Silvestri J M, Hufford D R, Durham J, Pearsall S M, Oess M A, Weese-Mayer D E, Hunt C E, Levenson S M, Corwin M J

机构信息

Rush-Presbyterian-St. Luke's Medical Center, Chicago, Illinois 60612, USA.

出版信息

J Pediatr. 1995 Sep;127(3):384-8. doi: 10.1016/s0022-3476(95)70068-4.

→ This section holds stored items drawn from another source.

(** * Simplify CRM: data-access layer and activity domain logic

    A shallow embedding of the cache, the retry wrapper, the record
    mappers, the activity service and the custom-field helpers of the
    CRM, together with the properties its specification states.

    Conventions of the embedding:
    - JavaScript strings are [string], held as their UTF-8 bytes; where
      the source counts or rewrites code units ([safeId]) the bytes are
      read as code units ([JS.units]).  A missing cell or an
      [undefined] property is [None] where the source distinguishes it
      from [''], and [""] where the source only tests truthiness
      ([x || '']).
    - An object the source uses as a dictionary ([byType], the values
      and the result of a form) is the finite map of its own
      properties; what a read or a write under a name of
      [Object.prototype] comes to is in [PlainObject].
    - [Date.now()] is an integer number of milliseconds ([Z]).
    - The spreadsheet behind the Sheets API is a list of rows, each row
      a list of cells; a remote call that succeeds is a pure function
      on that list.  Failing remote calls are the business of
      [retryRequest], which is modelled on its own. *)

From Stdlib Require Import ZArith Lia List Bool Ascii String Permutation Sorted.
From Stdlib Require Import OrderedTypeEx.
From stdpp Require Import base option list gmap strings fin_maps pretty.

Local Open Scope string_scope.
Local Open Scope Z_scope.

(** ** JavaScript primitives used by the sources *)

Module JS.

(** [!!s] for a string: every string but the empty one is truthy. *)
Definition truthy (s : string) : bool := negb (s =? "")%string.

(** [o || dflt] for an optional string cell. *)
Definition or_default (o : option string) (dflt : string) : string :=
  match o with
  | Some s => if truthy s then s else dflt
  | None => dflt
  end.

(** [s || dflt] for a string. *)
Definition or_else (s dflt : string) : string :=
  if truthy s then s else dflt.

(** [a >= b], [a <= b] and [a < b] on strings: code-unit order. *)
Definition str_ge (a b : string) : bool := String.leb b a.
Definition str_le (a b : string) : bool := String.leb a b.
Definition str_lt (a b : string) : bool := String.ltb a b.

(** [String.prototype.toLowerCase], on the ASCII letters. *)
Definition lower_ascii (c : ascii) : ascii :=
  let n := nat_of_ascii c in
  if (Nat.leb 65 n && Nat.leb n 90)%bool then ascii_of_nat (n + 32) else c.

Fixpoint toLowerCase (s : string) : string :=
  match s with
  | EmptyString => EmptyString
  | String c s' => String (lower_ascii c) (toLowerCase s')
  end.

(** JavaScript numbers as far as the sources look at them: a finite
    value (an integer here), [NaN] and the two infinities. *)
Inductive number := Num (z : Z) | NaN | PosInfinity | NegInfinity.

(** [Number.isFinite] *)
Definition isFinite (n : number) : bool :=
  match n with Num _ => true | _ => false end.

(** The values a custom field may hold.  [VObject text] is an object
    or a function of the host, given by the text [String] prints for
    it. *)
Inductive value :=
| VUndefined
| VNull
| VStr (s : string)
| VNum (n : number)
| VBool (b : bool)
| VObject (text : string).

(** [String(v)] *)
Definition toString (v : value) : string :=
  match v with
  | VUndefined => "undefined"
  | VNull => "null"
  | VStr s => s
  | VNum (Num z) => pretty z
  | VNum NaN => "NaN"
  | VNum PosInfinity => "Infinity"
  | VNum NegInfinity => "-Infinity"
  | VBool true => "true"
  | VBool false => "false"
  | VObject text => text
  end.

(** [v ?? dflt] *)
Definition nullish_or (v : value) (dflt : value) : value :=
  match v with
  | VUndefined | VNull => dflt
  | _ => v
  end.

(** A text is held as its UTF-8 bytes, where the language has a
    sequence of UTF-16 code units.  [units c] is the number of code
    units that begin at the byte [c]: one at an ASCII byte, none at a
    continuation byte, one at the first byte of a sequence of two or
    three bytes, and two (a surrogate pair) at the first byte of a
    sequence of four. *)
Definition units (c : ascii) : nat :=
  let n := nat_of_ascii c in
  if Nat.ltb n 128 then 1%nat
  else if Nat.ltb n 192 then 0%nat
  else if Nat.ltb n 240 then 1%nat
  else 2%nat.

(** [s.length]: the number of code units of a text. *)
Fixpoint length (s : string) : nat :=
  match s with
  | EmptyString => 0%nat
  | String c rest => (units c + length rest)%nat
  end.

(** A text of ASCII characters only; [toLowerCase] above is the
    language's on such a text. *)
Fixpoint isAscii (s : string) : bool :=
  match s with
  | EmptyString => true
  | String c rest => Nat.ltb (nat_of_ascii c) 128 && isAscii rest
  end.

End JS.

(** ** Plain objects used as dictionaries *)

(** An object written [{}] has the properties it was given (its own)
    and, under every other name, those of [Object.prototype].  The
    own properties are held as a finite map; this module has what
    reading and writing under a name that the prototype knows comes
    to. *)
Module PlainObject.

(** The functions of [Object.prototype]: the name of the property and
    the name of the function it holds. *)
Definition inheritedFunctions : list (string * string) :=
  [ ("constructor", "Object");
    ("__defineGetter__", "__defineGetter__");
    ("__defineSetter__", "__defineSetter__");
    ("hasOwnProperty", "hasOwnProperty");
    ("__lookupGetter__", "__lookupGetter__");
    ("__lookupSetter__", "__lookupSetter__");
    ("isPrototypeOf", "isPrototypeOf");
    ("propertyIsEnumerable", "propertyIsEnumerable");
    ("toString", "toString");
    ("valueOf", "valueOf");
    ("toLocaleString", "toLocaleString") ].

(** [String(obj[key])] for a name that is not among the own
    properties: the text of the inherited function (as V8 prints a
    built-in one), the text of the prototype itself for [__proto__],
    and [None] for a name the prototype does not know, where the
    lookup gives [undefined]. *)
Definition inherited (key : string) : option string :=
  if (key =? "__proto__")%string then Some "[object Object]"
  else
    match List.find (fun p => (fst p =? key)%string) inheritedFunctions with
    | Some (_, name) => Some ("function " ++ name ++ "() { [native code] }")%string
    | None => None
    end.

(** [obj[key] = v] for a [v] that is not an object: under [__proto__]
    the setter of the prototype takes the value and drops it; under
    every other name the value becomes an own property. *)
Definition set {V : Type} (key : string) (v : V) (own : gmap string V)
    : gmap string V :=
  if (key =? "__proto__")%string then own else <[key := v]> own.

End PlainObject.

(** ** Configuration constants ([config.js]) *)

Module CONFIG.

(** [CONFIG.SESSION.CACHE_TTL]: five minutes, in milliseconds. *)
Definition CACHE_TTL : Z := 5 * 60 * 1000.
(** [CONFIG.API.MAX_RETRIES] and [CONFIG.API.RETRY_DELAY]. *)
Definition MAX_RETRIES : Z := 3.
Definition RETRY_DELAY : Z := 1000.

(** Modelled from the spec: [CONFIG.ACTIVITIES.STATUSES] is not part
    of the configuration file at hand; the three states are the ones
    the specification names, which are also the literal keys the
    activity code uses ([status || 'planned'], the [byStatus] object). *)
Definition PLANNED : string := "planned".
Definition COMPLETED : string := "completed".
Definition CANCELLED : string := "cancelled".

End CONFIG.

(** ** The cache of [DataService] *)

Module Cache.
Section WithValue.

Context {V : Type}.

(** An entry: [{ value, timestamp }]. *)
Record item := Item { value : V; timestamp : Z }.

(** [setCache(key, value)] at time [now = Date.now()]. *)
Definition setCache (key : string) (v : V) (now : Z)
    (cache : gmap string item) : gmap string item :=
  <[key := Item v now]> cache.

(** [getCache(key)] at time [now]: the result ([None] is the source's
    [null]) and the cache afterwards. *)
Definition getCache (key : string) (now : Z)
    (cache : gmap string item) : option V * gmap string item :=
  match cache !! key with
  | None => (None, cache)
  | Some it =>
      if now - timestamp it >? CONFIG.CACHE_TTL
      then (None, delete key cache)
      else (Some (value it), cache)
  end.

(** [clearCache(key = null)]; a falsy key clears everything. *)
Definition clearCache (key : option string)
    (cache : gmap string item) : gmap string item :=
  match key with
  | Some k => if JS.truthy k then delete k cache else ∅
  | None => ∅
  end.

End WithValue.
Arguments item : clear implicits.
End Cache.

(** ** The retry wrapper of [DataService] *)

Module Retry.
Section WithOperation.

(** The operation [fn] runs against some world [W]; it resolves with
    an [A] or rejects with an [E], and leaves a new world behind. *)
Context {W E A : Type}.

Inductive outcome := Resolved (a : A) | Rejected (e : E).

(** What the caller of [retryRequest] observes. *)
Inductive result := Returned (a : A) | Thrown (e : E) | ReturnedUndefined.

(** The effects of a run: the world, how often [fn] was invoked, and
    the delays handed to [setTimeout], oldest first. *)
Record run := Run { world : W; calls : nat; waits : list Z }.

Variable fn : W -> outcome * W.

(** The body of the [for] loop; [fuel] counts the iterations left
    before [i < maxRetries] fails. *)
Fixpoint retry_loop (maxRetries : Z) (fuel : nat) (i : Z) (st : run)
    : result * run :=
  match fuel with
  | O => (ReturnedUndefined, st)
  | S fuel' =>
      let (o, w') := fn (world st) in
      let st1 := Run w' (S (calls st)) (waits st) in
      match o with
      | Resolved a => (Returned a, st1)
      | Rejected e =>
          if i =? maxRetries - 1 then (Thrown e, st1)
          else
            let delay := CONFIG.RETRY_DELAY * 2 ^ i in
            retry_loop maxRetries fuel' (i + 1)
              (Run w' (S (calls st)) (waits st ++ [delay]))
      end
  end.

Definition retryRequest (maxRetries : Z) (st : run) : result * run :=
  retry_loop maxRetries (Z.to_nat maxRetries) 0 st.

(** The world after [j] invocations of [fn], and the outcome of the
    invocation that follows. *)
Fixpoint world_after (j : nat) (w : W) : W :=
  match j with
  | O => w
  | S j' => world_after j' (snd (fn w))
  end.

DOI:10.1016/s0022-3476(95)70068-4
PMID:7658267
Abstract

OBJECTIVES

Documented monitoring was used to evaluate prospectively (1) the level of compliance among infants in whom cardiorespiratory monitoring was clinically indicated and (2) factors that might influence compliance: diagnosis, socioeconomic status, maternal age and education, and alarms.

STUDY DESIGN

Sixty-seven infants (51% female, 49% term) were sequentially enrolled, and monitoring was prescribed for the following indications: siblings of sudden infant death syndrome victims (16%), apnea of prematurity (45%), and apparent life-threatening events or apnea of infancy (39%). Demographic data, alarm and event data, and a summary report of monitor use from the first monitor download were obtained.

RESULTS

Maternal age, education, and insurance status did not differ significantly by indication for monitoring. The median number of monitor alarms per 10 hours of use was 0.7 for apnea or bradycardia and 0.6 for loose lead alarms. Monitors were available for use in the home from 2 to 106 days (median, 11 days). Median hours of monitor use per full day in the home was 15.5 hours. Of 67 infants, 58 used the monitor for at least part of every day in the home. The number of hours of monitor use per day did not differ significantly by diagnostic category, chronologic age, alarms, maternal age, education, or insurance type. This study population of infants at increased risk of sudden infant death syndrome had excellent compliance; 75% of the infants were monitored more than 10.5 hours per day, and 25% were monitored more than 21 hours per day.

CONCLUSIONS

Documented monitoring provides an objective measure of compliance. These data provide a potential goal for level of compliance with home cardiorespiratory monitoring.

摘要

目的

采用记录监测法对以下两方面进行前瞻性评估:(1)临床指征为心肺监测的婴儿的依从性水平;(2)可能影响依从性的因素:诊断、社会经济状况、母亲年龄和教育程度以及警报。

研究设计

连续纳入67例婴儿(51%为女性,49%为足月儿),根据以下指征开具监测医嘱:婴儿猝死综合征受害者的兄弟姐妹(16%)、早产呼吸暂停(45%)以及明显危及生命事件或婴儿期呼吸暂停(39%)。获取人口统计学数据、警报和事件数据,以及首次监测数据下载时的监测使用总结报告。

结果

根据监测指征,母亲年龄、教育程度和保险状况无显著差异。每使用10小时监测仪,呼吸暂停或心动过缓的警报中位数为0.7次,导联松动警报的中位数为0.6次。监测仪可在家中使用2至106天(中位数为11天)。在家中每天监测仪的使用中位数时间为15.5小时。67例婴儿中,58例在家中每天至少部分时间使用监测仪。每天监测仪的使用小时数在诊断类别、实际年龄、警报、母亲年龄、教育程度或保险类型方面无显著差异。该研究中婴儿猝死综合征风险增加的人群依从性良好;75%的婴儿每天监测超过10.5小时,25%的婴儿每天监测超过21小时。

结论

记录监测提供了依从性的客观衡量标准。这些数据为家庭心肺监测的依从性水平提供了一个潜在目标。